As the Niskanen Center, a Washington-based think tank, points out, the new president’s measures on immigration and refugee resettlement are not only misguided, but may actually make America less safe. These policies are also antithetical to Christian values—helping those who are most disenfranchised, the most helpless. Trump’s harebrained order this week to waste billions of taxpayer dollars on a border wall is at best a red herring distracting us from the more nefarious plans that lie ahead.

Leaked drafts of four upcoming executive orders show that Trump’s administration is poised to remove protections for immigrants who came here as children and have no criminal convictions, curtail legal immigration, and enact a campaign promise to effectively ban Muslims from entering the country. If the Mother of Exiles could hang her copper head in shame, she would.

Each of these measures will affect different segments of the LGBTQ community: Trans people who have grown up here are now in danger of being sent back to countries where they will have no access to the care and medication they may need to remain healthy. Talented foreign professionals who had sought employment at LGBTQ-friendly American companies may be denied entry, forced now to remain in the closet in their home countries. And the trans, bi, gay, and lesbian people who are being murdered by the world’s most oppressive regimes are now even less likely to survive.
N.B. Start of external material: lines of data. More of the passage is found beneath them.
(* ===== verification/IoUpdate.v ===== *)
(** Rates that are set again (bbl_stream_ctrl_update and io_stream_update_pps).

    A stream whose rate is changed is taken off its bucket and added to the bucket of the new
    rate.  Here the new rate is the old one: the stream is added to the head of the list the
    loop is walking. *)
From Stdlib Require Import QArith.
From coqutil Require Import Datatypes.RecordSetters.
From S2P Require Import Prelude.
From S2P Require Import Const.
From S2P Require Import ConstApp.
From S2P Require Import ConstStream.
From S2P Require Import Timer.
From S2P Require Import IoStream.
From S2P Require Import IoRate.
From S2P Require Import IoExact.
From S2P Require Import IoSetup.
Import RecordSetters.DoubleBraceUpdate.
From stdpp Require Import gmap list.
Open Scope Z_scope.

(** What the loop does not change of a bucket. *)
Definition label (b : io_bucket) : Z * Q := (bk_id b, bk_pps b).

(** Buckets with their own identifiers and rates. *)
Record labelled (l : list io_bucket) : Prop := {
  lb_ids : forall i j b c, l !! i = Some b -> l !! j = Some c -> bk_id b = bk_id c -> i = j;
  lb_rates : forall i j b c, l !! i = Some b -> l !! j = Some c -> (bk_pps b == bk_pps c)%Q -> i = j
}.

(** The streams are known, and those that are flagged have the rate of their bucket. *)
Definition set_again (t : table) (b : io_bucket) : Prop :=
  forall a, a ∈ bk_streams b -> exists s, t !! a = Some s /\ (sd_update_pps s = true -> (sd_pps s == bk_pps b)%Q).
Definition flagged (t : table) (a : Z) : Prop := exists s, t !! a = Some s /\ sd_update_pps s = true.

Lemma labelled_alter f i l : (forall b, label (f b) = label b) -> labelled l -> labelled (alter f i l).
Proof.
  intros Hf [Hi Hr]. assert (Hl : forall j b, alter f i l !! j = Some b -> exists c, l !! j = Some c /\ label b = label c).
  { intros j b. destruct (decide (i = j)) as [<-|Hne].
    - rewrite list_lookup_alter_eq. destruct (l !! i) as [c|]; [|done]. cbn. intros [= <-]. exists c. by rewrite Hf.
    - rewrite list_lookup_alter_ne by done. intros Hj. by exists b. }
  split; intros j k b c Hb Hc He; apply Hl in Hb as (b' & Hb & E1), Hc as (c' & Hc & E2); unfold label in E1, E2;
    [apply (Hi j k b' c' Hb Hc)|apply (Hr j k b' c' Hb Hc)]; congruence.
Qed.

Lemma find_rate_at pps i : forall l n b, l !! i = Some b -> (bk_pps b == pps)%Q ->
  (forall j c, l !! j = Some c -> (bk_pps c == pps)%Q -> j = i) -> find_rate pps l n = Some (n + i)%nat.
Proof.
  induction i as [|i IH]; intros [|x l] n b Hb Hr Hu; try done; cbn [find_rate].
  - injection Hb as ->. unfold of_rate. rewrite (proj2 (Qeq_bool_iff _ _) Hr). f_equal. lia.
  - unfold of_rate. destruct (Qeq_bool (bk_pps x) pps) eqn:E; [apply Qeq_bool_iff in E; by specialize (Hu O x eq_refl E)|].
    rewrite (IH l (S n) b Hb Hr); [f_equal; lia|]. intros j c Hj Hc. specialize (Hu (S j) c Hj Hc). lia.
Qed.

Lemma map_id_alter id f l i b : labelled l -> l !! i = Some b -> bk_id b = id ->
  map (fun b => if bk_id b =? id then f b else b) l = alter f i l.
Proof.
  intros [Hi _] Hb <-. apply list_eq. intros j. rewrite list_lookup_fmap. destruct (decide (i = j)) as [<-|Hne].
  - rewrite list_lookup_alter_eq, Hb. cbn. by rewrite Z.eqb_refl.
  - rewrite list_lookup_alter_ne by done. destruct (l !! j) as [c|] eqn:E; [|done]. cbn. destruct (Z.eqb_spec (bk_id c) (bk_id b)) as [He|]; [|done].
    destruct Hne. by apply (Hi i j b c).
Qed.

Lemma alter_alter {A} (f g : A -> A) i (l : list A) : alter g i (alter f i l) = alter (fun x => g (f x)) i l.
Proof. revert i. induction l as [|x l IH]; intros [|i]; [done..|]. cbn. f_equal. apply IH. Qed.
Lemma alter_same {A} i (l : list A) : alter (fun x => x) i l = l.
Proof. revert i. induction l as [|x l IH]; intros [|i]; [done..|]. cbn. f_equal. apply IH. Qed.

(** A stream that is taken off its bucket and added again. *)
Lemma readd io id a prev next h t s i b : labelled (io_buckets h) -> io_buckets h !! i = Some b -> bk_id b = id -> t !! a = Some s -> (sd_pps s == bk_pps b)%Q ->
  let h1 := at_bucket id (unlink a prev next) h in
  exists h', io_stream_add io a (h1 {{ io_stream_count ::= (fun n => u32 (n - 1)) ; io_stream_pps := (io_stream_pps h1 - sd_pps s)%Q }}) t = Some (h', <[a := s {{ sd_io := Some io }}]> t)
  /\ io_buckets h' = alter (fun b => bucket_stream_add a (unlink a prev next b)) i (io_buckets h)
  /\ (0 <= io_stream_count h < 2 ^ 32 -> io_stream_count h' = io_stream_count h).
Proof.
  intros Hl Hb Hi Hs Hr h1. unfold io_stream_add. rewrite Hs. cbn [mbind option_bind].
  match goal with |- context [find_rate _ (io_buckets ?z) 0] => assert (Hz : io_buckets z = alter (unlink a prev next) i (io_buckets h)) by (apply (map_id_alter id _ _ i b); done); assert (Hc : io_stream_count z = u32 (u32 (io_stream_count h - 1) + 1)) by reflexivity; set (h2 := z) in * end.
  assert (Hl2 : labelled (io_buckets h2)) by (rewrite Hz; by apply labelled_alter).
  assert (Hb2 : io_buckets h2 !! i = Some (unlink a prev next b)) by (rewrite Hz, list_lookup_alter_eq, Hb; done).
  rewrite (find_rate_at (sd_pps s) i _ 0 _ Hb2).
  - eexists. split; [reflexivity|]. split.
    + transitivity (alter (bucket_stream_add a) i (io_buckets h2)); [reflexivity|]. by rewrite Hz, alter_alter.
    + intros Hn. change (io_stream_count h2 = io_stream_count h). rewrite Hc. unfold u32. rewrite Zplus_mod_idemp_l. rewrite Z.mod_small; lia.
  - symmetry. exact Hr.
  - intros j c Hj Hcr. symmetry. apply (lb_rates _ Hl2 i j _ c Hb2 Hj). change (bk_pps (unlink a prev next b)) with (bk_pps b). by rewrite <- Hr, Hcr.
Qed.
In March of last year, a gay Syrian refugee in Istanbul sat down for an interview with a reporter. The man, named Sami, and his partner had applied for resettlement through the United Nations High Commissioner for Refugees. They fled to Turkey after almost losing their lives in a homophobic attack in Damascus.

Resettlement in countries like America is the only way people like Sami and his partner can truly find safety. In Turkey, they told the reporter, they are still forced to pretend they’re straight. They share a house with other refugees, and when photographs emerged of ISIS militants beheading and throwing gay men off buildings, one of their roommates “made an absurd joke about how he was so amused, had too much fun watching homosexuals. He says now gay men can fly.”

Sami and his partner’s fears about life in Turkey were proven legitimate when, in August 2016, a fellow gay refugee was tortured and beheaded in Istanbul. As reported by international news outlets, Muhammed Wisam Sankari fled Syria in 2015. In Turkey, he was raped and kidnapped more than once before his gruesome murder. According to The Guardian,

One friend, who identified the body, told the organisation it was so mutilated, he was only recognisable from his clothes.

“They cut Wisam violently. It was so violent, two knives had broken inside of him. They beheaded him. His upper body was beyond recognition, his internal organs were out. We recognised our friend from his trousers,” the friend said.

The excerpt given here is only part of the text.